• [Exercise description] The response must consist of the lines below from the one with "(** * Two-bucket" through the one with "([replication_state.json]) and a", exactly as they appear and with both ends kept.

Provided records Block Start

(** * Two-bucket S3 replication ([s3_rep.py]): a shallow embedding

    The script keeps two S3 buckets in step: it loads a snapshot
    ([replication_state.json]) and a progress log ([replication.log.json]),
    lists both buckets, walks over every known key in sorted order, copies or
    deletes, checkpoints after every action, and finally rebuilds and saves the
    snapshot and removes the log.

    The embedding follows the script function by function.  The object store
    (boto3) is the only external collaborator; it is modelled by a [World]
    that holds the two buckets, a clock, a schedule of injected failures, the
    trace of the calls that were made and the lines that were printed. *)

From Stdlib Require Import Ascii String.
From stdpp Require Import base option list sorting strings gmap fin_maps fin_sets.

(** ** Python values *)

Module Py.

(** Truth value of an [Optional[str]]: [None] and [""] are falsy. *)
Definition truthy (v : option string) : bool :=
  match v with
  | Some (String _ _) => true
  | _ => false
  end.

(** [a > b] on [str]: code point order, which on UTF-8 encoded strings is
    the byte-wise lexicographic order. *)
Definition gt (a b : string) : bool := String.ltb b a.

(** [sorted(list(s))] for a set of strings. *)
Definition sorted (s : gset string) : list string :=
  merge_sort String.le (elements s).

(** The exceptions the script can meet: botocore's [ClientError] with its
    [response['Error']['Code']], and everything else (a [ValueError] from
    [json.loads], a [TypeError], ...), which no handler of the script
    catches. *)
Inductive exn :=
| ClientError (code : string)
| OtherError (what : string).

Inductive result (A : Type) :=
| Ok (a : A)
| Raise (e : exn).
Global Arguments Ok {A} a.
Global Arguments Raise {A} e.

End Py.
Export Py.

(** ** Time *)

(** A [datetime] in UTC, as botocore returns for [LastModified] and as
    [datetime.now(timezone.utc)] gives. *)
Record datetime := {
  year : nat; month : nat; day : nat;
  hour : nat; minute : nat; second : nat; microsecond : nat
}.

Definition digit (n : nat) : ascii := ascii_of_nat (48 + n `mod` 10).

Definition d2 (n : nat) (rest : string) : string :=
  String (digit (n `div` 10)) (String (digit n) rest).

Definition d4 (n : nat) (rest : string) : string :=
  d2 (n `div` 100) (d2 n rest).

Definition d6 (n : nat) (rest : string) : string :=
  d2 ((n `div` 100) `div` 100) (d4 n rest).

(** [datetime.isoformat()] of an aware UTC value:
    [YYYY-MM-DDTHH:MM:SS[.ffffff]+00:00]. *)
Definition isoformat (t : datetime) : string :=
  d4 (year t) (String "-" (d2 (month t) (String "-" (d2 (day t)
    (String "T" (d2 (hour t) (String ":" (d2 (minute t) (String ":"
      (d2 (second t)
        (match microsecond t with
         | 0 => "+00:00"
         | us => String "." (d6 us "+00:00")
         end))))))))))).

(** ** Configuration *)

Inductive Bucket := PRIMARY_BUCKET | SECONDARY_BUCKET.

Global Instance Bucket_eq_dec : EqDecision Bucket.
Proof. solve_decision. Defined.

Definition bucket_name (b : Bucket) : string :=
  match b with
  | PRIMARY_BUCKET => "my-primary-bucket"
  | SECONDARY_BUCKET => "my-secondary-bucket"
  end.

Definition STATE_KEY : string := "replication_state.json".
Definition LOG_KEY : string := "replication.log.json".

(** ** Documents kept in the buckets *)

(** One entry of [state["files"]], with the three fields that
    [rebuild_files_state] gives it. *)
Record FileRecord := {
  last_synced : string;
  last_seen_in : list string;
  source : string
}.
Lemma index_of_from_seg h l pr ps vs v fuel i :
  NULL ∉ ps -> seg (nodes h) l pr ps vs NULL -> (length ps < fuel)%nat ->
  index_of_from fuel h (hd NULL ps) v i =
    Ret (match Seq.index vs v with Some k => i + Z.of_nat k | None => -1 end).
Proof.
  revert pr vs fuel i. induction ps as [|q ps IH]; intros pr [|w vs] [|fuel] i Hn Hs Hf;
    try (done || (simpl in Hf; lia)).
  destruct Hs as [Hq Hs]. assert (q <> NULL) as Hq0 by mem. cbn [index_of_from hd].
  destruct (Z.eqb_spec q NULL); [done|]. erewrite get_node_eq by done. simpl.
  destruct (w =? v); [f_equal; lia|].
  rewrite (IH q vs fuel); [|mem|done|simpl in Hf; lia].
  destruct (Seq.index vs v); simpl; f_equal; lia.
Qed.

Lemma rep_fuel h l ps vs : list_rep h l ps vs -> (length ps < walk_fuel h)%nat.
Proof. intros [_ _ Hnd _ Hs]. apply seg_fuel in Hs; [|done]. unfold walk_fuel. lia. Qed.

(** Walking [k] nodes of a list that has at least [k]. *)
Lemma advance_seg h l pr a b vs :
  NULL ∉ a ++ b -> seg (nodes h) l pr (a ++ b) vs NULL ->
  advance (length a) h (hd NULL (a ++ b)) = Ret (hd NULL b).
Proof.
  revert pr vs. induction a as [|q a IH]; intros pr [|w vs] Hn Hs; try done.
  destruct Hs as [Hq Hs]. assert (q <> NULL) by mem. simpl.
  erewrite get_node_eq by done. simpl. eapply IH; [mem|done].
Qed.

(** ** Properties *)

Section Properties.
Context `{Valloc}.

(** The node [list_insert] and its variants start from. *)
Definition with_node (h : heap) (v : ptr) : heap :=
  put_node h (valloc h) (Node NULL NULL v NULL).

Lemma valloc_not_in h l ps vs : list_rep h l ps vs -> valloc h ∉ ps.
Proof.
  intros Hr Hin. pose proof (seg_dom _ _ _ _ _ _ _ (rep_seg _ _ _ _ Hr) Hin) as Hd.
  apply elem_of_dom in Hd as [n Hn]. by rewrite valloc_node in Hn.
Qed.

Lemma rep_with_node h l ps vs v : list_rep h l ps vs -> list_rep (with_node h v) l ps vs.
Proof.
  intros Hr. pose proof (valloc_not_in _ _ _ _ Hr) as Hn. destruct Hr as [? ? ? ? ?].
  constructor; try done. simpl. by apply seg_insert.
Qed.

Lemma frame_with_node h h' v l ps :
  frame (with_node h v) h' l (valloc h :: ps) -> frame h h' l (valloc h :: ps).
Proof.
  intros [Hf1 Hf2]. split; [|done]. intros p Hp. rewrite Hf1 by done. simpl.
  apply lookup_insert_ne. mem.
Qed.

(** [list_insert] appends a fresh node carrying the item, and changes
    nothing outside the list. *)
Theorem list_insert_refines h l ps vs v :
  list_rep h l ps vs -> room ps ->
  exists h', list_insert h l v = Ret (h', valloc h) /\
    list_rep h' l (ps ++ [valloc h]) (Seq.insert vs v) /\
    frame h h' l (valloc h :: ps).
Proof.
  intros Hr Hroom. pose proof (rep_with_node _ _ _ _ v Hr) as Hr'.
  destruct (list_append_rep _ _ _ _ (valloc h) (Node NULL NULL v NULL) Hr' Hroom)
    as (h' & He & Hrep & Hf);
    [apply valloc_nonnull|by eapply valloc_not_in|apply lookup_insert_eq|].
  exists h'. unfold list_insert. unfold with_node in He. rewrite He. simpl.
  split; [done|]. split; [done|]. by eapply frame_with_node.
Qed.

Provided records Block End
Provided records Block Start

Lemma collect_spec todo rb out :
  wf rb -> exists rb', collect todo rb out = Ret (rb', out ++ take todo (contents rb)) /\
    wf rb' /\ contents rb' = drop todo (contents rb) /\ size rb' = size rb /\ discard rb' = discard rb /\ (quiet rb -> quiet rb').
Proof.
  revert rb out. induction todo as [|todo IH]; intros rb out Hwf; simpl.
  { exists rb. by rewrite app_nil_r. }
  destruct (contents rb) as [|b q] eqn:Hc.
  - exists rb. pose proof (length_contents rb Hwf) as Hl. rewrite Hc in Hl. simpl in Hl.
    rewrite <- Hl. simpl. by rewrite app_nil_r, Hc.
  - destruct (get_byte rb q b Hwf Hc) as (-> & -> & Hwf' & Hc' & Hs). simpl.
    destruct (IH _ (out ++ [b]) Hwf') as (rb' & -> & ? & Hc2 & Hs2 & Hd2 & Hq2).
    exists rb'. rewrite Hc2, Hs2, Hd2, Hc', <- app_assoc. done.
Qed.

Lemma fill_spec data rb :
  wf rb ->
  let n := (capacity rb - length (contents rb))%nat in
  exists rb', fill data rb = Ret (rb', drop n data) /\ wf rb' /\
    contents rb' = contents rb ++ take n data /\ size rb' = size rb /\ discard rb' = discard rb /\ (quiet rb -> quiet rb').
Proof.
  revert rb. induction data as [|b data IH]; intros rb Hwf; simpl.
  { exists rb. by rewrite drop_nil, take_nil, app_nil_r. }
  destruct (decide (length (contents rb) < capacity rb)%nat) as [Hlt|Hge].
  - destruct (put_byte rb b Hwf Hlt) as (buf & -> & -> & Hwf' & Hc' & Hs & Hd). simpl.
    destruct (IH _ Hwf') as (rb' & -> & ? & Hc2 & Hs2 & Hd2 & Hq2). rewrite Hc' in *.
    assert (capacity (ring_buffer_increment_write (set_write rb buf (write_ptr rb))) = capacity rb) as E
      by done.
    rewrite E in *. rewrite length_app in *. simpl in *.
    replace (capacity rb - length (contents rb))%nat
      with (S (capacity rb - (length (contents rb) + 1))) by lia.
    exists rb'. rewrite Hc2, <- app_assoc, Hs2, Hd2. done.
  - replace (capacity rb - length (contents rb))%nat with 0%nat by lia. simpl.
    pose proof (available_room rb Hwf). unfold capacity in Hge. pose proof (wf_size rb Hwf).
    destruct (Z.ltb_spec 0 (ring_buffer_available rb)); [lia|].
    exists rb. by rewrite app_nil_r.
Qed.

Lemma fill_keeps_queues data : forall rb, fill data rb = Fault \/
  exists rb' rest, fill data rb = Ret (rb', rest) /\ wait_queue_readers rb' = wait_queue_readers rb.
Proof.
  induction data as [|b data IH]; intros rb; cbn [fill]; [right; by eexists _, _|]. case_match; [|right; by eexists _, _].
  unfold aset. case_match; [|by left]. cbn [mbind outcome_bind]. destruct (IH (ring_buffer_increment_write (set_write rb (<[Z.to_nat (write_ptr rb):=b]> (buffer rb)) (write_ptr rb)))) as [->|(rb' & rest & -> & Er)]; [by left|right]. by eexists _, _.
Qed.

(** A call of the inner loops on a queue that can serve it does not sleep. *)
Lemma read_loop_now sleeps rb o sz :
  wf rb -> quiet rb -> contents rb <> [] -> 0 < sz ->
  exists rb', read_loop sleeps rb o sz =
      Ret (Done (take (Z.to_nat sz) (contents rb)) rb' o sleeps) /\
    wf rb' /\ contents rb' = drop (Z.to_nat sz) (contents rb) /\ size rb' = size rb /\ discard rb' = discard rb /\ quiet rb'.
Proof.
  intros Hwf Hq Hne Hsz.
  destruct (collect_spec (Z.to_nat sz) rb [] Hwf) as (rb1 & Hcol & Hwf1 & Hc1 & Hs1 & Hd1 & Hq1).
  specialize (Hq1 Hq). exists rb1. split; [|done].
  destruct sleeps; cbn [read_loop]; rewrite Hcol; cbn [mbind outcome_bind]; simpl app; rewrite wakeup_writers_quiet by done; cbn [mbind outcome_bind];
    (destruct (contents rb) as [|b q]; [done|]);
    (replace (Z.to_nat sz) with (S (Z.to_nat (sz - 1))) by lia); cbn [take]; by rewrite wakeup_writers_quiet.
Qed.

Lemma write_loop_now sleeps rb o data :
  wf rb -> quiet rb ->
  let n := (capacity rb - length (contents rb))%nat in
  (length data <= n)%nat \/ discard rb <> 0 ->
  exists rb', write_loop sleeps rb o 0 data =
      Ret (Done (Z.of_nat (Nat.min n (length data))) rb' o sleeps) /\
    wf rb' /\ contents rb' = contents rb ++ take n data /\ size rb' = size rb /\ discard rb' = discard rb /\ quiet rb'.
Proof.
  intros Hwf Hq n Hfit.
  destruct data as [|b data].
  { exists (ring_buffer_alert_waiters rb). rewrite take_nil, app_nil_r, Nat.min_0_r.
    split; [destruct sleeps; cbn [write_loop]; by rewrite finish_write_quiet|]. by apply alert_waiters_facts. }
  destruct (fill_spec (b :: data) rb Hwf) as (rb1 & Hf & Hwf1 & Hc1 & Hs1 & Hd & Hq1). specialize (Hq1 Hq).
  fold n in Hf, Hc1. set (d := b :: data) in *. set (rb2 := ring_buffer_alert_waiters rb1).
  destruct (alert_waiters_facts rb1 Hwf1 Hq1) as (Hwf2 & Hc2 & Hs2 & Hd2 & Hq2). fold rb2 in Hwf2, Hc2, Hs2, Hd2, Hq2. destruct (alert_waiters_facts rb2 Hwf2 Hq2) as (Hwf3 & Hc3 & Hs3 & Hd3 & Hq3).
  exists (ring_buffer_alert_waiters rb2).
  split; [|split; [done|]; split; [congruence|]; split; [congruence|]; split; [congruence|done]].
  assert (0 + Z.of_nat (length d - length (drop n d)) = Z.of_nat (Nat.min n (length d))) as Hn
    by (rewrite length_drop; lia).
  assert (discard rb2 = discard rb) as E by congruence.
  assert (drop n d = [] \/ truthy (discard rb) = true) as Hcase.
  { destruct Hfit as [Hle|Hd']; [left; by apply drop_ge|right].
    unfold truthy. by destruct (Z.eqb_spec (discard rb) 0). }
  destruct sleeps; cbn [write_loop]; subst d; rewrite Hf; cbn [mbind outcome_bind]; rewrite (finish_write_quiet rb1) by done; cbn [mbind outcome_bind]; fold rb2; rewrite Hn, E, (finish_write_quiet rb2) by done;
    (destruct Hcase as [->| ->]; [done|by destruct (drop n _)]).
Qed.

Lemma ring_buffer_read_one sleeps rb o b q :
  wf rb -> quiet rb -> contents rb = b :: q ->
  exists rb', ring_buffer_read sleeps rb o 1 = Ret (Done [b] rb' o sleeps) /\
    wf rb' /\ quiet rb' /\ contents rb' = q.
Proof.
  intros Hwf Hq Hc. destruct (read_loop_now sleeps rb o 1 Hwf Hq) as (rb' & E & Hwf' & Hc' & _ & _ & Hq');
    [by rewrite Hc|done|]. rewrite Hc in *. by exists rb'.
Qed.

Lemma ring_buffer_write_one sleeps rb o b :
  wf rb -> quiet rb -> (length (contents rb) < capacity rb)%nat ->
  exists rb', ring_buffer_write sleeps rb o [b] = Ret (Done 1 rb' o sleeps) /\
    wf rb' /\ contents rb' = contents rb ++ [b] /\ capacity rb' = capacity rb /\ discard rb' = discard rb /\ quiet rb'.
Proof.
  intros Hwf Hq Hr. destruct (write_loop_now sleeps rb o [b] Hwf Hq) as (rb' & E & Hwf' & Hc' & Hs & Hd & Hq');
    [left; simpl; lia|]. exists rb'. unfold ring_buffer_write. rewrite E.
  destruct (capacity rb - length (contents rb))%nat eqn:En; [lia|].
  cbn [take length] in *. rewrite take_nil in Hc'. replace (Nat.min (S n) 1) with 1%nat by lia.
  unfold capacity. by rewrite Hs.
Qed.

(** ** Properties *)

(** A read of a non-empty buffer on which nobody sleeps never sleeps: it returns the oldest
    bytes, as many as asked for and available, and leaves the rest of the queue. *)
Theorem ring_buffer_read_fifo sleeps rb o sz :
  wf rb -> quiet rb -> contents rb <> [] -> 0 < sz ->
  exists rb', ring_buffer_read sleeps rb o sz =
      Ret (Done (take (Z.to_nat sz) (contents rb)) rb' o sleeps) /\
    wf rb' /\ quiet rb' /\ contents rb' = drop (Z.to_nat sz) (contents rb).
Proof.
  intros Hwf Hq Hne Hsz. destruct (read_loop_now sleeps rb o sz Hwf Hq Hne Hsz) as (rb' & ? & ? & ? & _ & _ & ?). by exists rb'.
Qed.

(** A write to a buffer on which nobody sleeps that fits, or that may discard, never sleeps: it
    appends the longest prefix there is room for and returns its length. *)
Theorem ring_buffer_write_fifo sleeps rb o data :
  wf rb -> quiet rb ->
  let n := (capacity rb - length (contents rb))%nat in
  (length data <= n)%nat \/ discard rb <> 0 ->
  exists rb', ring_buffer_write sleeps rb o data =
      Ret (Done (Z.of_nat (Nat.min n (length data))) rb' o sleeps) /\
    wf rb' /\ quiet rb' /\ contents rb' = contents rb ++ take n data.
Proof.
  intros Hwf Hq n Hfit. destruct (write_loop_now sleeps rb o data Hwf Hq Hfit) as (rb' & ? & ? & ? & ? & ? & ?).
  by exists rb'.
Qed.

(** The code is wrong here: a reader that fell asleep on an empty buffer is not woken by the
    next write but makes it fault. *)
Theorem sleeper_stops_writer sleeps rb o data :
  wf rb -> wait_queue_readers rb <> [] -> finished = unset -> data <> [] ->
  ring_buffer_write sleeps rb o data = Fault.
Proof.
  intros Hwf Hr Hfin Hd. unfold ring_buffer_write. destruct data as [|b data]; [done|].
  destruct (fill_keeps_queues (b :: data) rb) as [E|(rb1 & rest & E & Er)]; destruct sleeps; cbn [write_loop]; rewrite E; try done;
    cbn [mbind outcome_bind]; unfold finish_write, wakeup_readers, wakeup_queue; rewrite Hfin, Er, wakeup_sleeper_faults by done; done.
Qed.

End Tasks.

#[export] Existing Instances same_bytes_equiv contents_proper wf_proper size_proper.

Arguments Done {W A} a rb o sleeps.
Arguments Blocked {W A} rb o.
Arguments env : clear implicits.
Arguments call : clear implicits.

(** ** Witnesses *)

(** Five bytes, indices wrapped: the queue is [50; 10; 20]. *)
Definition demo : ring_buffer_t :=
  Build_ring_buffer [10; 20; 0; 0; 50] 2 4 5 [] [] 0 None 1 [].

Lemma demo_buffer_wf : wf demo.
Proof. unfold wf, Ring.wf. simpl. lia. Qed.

Provided records Block End
Provided records Block Start

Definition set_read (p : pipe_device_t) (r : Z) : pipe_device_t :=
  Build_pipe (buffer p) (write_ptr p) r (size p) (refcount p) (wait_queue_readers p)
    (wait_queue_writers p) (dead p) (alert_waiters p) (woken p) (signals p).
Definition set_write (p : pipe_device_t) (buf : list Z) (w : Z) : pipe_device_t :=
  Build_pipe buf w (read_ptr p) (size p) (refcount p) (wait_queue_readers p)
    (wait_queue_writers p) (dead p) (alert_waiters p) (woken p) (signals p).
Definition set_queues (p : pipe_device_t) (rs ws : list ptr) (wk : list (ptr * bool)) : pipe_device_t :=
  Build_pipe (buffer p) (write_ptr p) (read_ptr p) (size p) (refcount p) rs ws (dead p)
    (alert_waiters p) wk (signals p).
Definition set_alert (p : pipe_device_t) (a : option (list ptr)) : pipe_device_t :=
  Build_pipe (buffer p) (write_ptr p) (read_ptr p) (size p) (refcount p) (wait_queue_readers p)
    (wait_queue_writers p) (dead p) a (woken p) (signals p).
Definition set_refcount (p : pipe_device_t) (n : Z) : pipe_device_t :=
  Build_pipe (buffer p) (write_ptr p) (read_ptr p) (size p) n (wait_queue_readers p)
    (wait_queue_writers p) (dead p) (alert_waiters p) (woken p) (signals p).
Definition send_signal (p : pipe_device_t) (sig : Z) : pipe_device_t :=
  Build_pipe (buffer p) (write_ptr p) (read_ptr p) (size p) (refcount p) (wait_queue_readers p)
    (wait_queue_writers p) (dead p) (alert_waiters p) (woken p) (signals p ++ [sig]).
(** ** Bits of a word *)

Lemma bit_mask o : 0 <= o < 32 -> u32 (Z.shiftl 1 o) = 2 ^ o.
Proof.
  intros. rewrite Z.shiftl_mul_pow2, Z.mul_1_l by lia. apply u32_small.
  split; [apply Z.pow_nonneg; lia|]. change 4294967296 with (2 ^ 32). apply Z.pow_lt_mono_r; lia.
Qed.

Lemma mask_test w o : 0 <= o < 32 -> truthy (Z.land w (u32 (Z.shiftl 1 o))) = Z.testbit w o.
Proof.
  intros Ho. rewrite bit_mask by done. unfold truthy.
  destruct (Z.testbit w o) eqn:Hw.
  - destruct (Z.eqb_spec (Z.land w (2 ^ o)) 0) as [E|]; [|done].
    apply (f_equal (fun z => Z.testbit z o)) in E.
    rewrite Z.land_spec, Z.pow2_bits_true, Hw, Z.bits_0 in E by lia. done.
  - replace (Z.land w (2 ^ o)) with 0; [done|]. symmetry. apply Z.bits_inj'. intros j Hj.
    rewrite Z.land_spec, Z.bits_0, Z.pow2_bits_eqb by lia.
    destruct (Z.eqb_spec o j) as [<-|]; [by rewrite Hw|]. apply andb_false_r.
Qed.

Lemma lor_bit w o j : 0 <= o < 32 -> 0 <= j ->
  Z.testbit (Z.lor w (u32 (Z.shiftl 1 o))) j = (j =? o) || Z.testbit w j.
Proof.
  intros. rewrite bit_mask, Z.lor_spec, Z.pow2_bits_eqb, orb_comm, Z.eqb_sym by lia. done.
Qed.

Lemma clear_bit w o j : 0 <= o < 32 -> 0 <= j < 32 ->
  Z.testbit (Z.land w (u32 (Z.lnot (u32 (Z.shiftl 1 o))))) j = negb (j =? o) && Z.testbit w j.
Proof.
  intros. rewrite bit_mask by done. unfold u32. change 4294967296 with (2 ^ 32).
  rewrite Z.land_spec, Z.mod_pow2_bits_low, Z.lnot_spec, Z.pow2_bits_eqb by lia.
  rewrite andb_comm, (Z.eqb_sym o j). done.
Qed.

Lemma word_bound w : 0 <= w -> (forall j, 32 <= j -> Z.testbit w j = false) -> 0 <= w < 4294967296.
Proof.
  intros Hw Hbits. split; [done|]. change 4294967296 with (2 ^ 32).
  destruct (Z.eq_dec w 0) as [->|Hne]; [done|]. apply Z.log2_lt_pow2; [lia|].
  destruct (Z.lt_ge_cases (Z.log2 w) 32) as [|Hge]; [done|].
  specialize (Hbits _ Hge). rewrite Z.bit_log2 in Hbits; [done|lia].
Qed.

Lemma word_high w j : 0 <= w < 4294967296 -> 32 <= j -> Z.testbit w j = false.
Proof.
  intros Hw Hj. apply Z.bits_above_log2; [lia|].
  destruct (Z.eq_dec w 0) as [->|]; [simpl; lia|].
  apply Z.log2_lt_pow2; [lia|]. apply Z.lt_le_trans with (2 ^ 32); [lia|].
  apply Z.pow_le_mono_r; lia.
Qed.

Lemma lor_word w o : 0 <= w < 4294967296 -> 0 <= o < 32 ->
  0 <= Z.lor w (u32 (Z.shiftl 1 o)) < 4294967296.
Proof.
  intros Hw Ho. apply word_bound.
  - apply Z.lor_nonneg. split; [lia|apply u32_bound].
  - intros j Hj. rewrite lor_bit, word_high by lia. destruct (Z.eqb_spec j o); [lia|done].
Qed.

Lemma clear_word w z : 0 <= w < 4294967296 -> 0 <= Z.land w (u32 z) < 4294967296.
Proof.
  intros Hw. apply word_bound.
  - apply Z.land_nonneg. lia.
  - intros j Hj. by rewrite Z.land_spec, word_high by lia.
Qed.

Provided records Block End

• [Written answer]
(** * Two-bucket S3 replication ([s3_rep.py]): a shallow embedding

    The script keeps two S3 buckets in step: it loads a snapshot
    ([replication_state.json]) and a progress log ([replication.log.json]),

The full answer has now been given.